1 Madduck’s resident ethicist/conservationist Howard N. Ellman finds a key problem summed up in the clause "[he] has no way to find out . . ." The basic philosophical, practical, managerial issue is this: When (i) we confront a practice that we know enhances the lethality of every hunter, (ii) we know that populations are declining, (iii) we have no consensus as to why they are declining, (iv) we agree that it is probably impossible to isolate (and quantify) the impact of any particular hunting technique on populations as distinguished from a number of other factors, then what is the argument for preserving the right to use SWDs?
It comes down to libertarianism vs. conservative management. At some point, we know that libertarian concepts must have a limit in this field because human capacity for technological advancement is almost unlimited and our commercialism will assure expansion of each technological advance to the maximum extent of the market, unless limited by government regulation. We know that enough hunters will buy any device to facilitate kills to thus create that market. We also know that conservative management also must have a limit because the most conservative measure of all would be an outright ban that would not only hurt our traditions but could dramatically impact creation, enhancement and management of wetlands. So we strive for a balance here.

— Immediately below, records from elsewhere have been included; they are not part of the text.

Lemma wp_dispatch req s a st m :
  req_ok req → server_is s st → never_fails a → queue_room st →
  decode (r_cmd req) (r_psize req) (r_payload req) = Some m → incr_safe m st →
  incr_no_wrap (r_cmd req) (r_payload req) →
  wp (dispatch req) (done_with (handle req m st)) (Mem s a).
Proof.
  intros Hr Hs Ha Hroom Hd Hsafe Hwrap. unfold dispatch.
  destruct (r_cmd req =? REQ_GET) eqn:E1;
    [apply Z.eqb_eq in E1; rewrite E1 in Hd; by apply wp_parse_get|].
  destruct (r_cmd req =? REQ_SET) eqn:E2;
    [apply Z.eqb_eq in E2; rewrite E2 in Hd; by apply wp_parse_set|].
  destruct (r_cmd req =? REQ_DEL) eqn:E3;
    [apply Z.eqb_eq in E3; rewrite E3 in Hd; by apply wp_parse_del|].
  destruct (r_cmd req =? REQ_CAS) eqn:E4;
    [apply Z.eqb_eq in E4; rewrite E4 in Hd; by apply wp_parse_cas|].
  destruct (r_cmd req =? REQ_INCR) eqn:E5;
    [apply Z.eqb_eq in E5; rewrite E5 in Hd; apply wp_parse_incr; auto|].
  unfold decode in Hd. rewrite E1, E2, E3, E4, E5 in Hd.
  destruct (r_cmd req =? REQ_FIRSTKEY) eqn:E6; [simplify_eq; by apply wp_parse_firstkey|].
  destruct (r_cmd req =? REQ_NEXTKEY) eqn:E7; [by apply wp_parse_nextkey|].
  destruct (r_cmd req =? REQ_STATS) eqn:E8; [simplify_eq; by apply wp_parse_stats|].
  simplify_eq. wp_simpl. eapply wp_count; [done|]. intros s1 Hs1. by apply wp_emit_done.
Qed.

(** The fields of a message's header. *)
Definition msg_hdr (buf : bytes) : Z := be_combine (take 4 buf).
Definition msg_ver (buf : bytes) : Z := Z.shiftr (Z.land (msg_hdr buf) 0xF0000000) 28.
Definition msg_id (buf : bytes) : Z := Z.land (msg_hdr buf) 0x0FFFFFFF.
Definition msg_cmd (buf : bytes) : Z := be_combine (take 2 (drop 4 buf)).
Definition msg_flags (buf : bytes) : Z := be_combine (take 2 (drop 6 buf)).

(** The request once [parse_message] has filled it in. *)
Definition filled (req : req_info) (buf : bytes) (len : Z) : req_info :=
  set_msg (htonl (msg_id buf)) (msg_cmd buf) (msg_flags buf) (drop 8 buf) (w64 (len - 8)) req.

Lemma wp_parse_message req buf len s a st (Q : bool → mem server → Prop) :
  req_ok req → server_is s st → never_fails a → queue_room st →
  (8 ≤ length buf)%nat →
  (msg_ver buf ≠ PROTO_VER → ∀ t,
     done_with (to_out (reply_err (set_id (msg_id buf) req) ERR_VER)
                  (to_stats net_version_mismatch st)) tt t → Q false t) →
  (msg_ver buf = PROTO_VER → ∃ m,
     decode (msg_cmd buf) (w64 (len - 8)) (drop 8 buf) = Some m ∧
     incr_safe m st ∧ incr_no_wrap (msg_cmd buf) (drop 8 buf) ∧
     ∀ t, done_with (handle (filled req buf len) m st) tt t → Q true t) →
  wp (parse_message req buf len) Q (Mem s a).
Proof.
  intros Hr Hs Ha Hroom Hlen Hbad Hgood. unfold parse_message.
  apply wp_bind, wp_load; [lia..|]. apply wp_bind, wp_load; [lia..|].
  apply wp_bind, wp_load; [lia..|].
  rewrite drop_0, ntohl_le_combine by (rewrite length_take; lia).
  change (Z.to_nat 4) with 4%nat. change (Z.to_nat 6) with 6%nat. cbn zeta.
  fold (msg_hdr buf) (msg_id buf) (msg_ver buf).
  destruct (msg_ver buf =? PROTO_VER) eqn:E; cbn [negb].
  - apply Z.eqb_eq in E. destruct (Hgood E) as (m & Hd & Hsafe & Hwrap & HQ).
    rewrite !ntohs_le_combine by (rewrite length_take, length_drop; lia).
    fold (msg_cmd buf) (msg_flags buf).
    change (set_msg _ _ _ _ _ (set_id _ req)) with (filled req buf len).
    apply wp_bind. eapply wp_mono; [apply (wp_dispatch _ _ _ st m); done|].
    intros [] t Ht. wp_simpl. by apply HQ.
  - apply Z.eqb_neq in E. apply wp_bind. eapply wp_count; [done|]. intros s1 Hs1.
    apply wp_bind. eapply wp_emit; [done|]. intros s2 Hs2. wp_simpl. by apply (Hbad E).
Qed.

(** ** Encoding (doc/network.rst) *)

Definition op_code (m : areq) : Z :=
  match m with
  | AGet _ => REQ_GET
  | ASet _ _ => REQ_SET
  | ADel _ => REQ_DEL
  | ACas _ _ _ => REQ_CAS
  | AIncr _ _ => REQ_INCR
  | AFirstkey => REQ_FIRSTKEY
  | ANextkey _ => REQ_NEXTKEY
  | _ => REQ_STATS
  end.

Definition be_size (b : bytes) : bytes := be_split 4 (Z.of_nat (length b)).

For me the answer is obvious, but I respect the concerns of men who instinctively rebel against expanding regulation. I come down in favor of regulation in this case because I can see no redeeming virtue in SWDs. Facilitating kills by non-traditional, technological means has no place in hunting, conservation, game management, you name it. Moreover, by interposing a technological device between the hunter and marsh craft required to succeed without that device nullifies the "social" or "cultural" value of the experience, to use Leopoldian terms. That to me is the crux of the debate. What is the reason for allowing use of these devices, particularly as we know that they must inevitably increase kill, at least to some degree? What is the reason for taking a risk of any sort to allow them?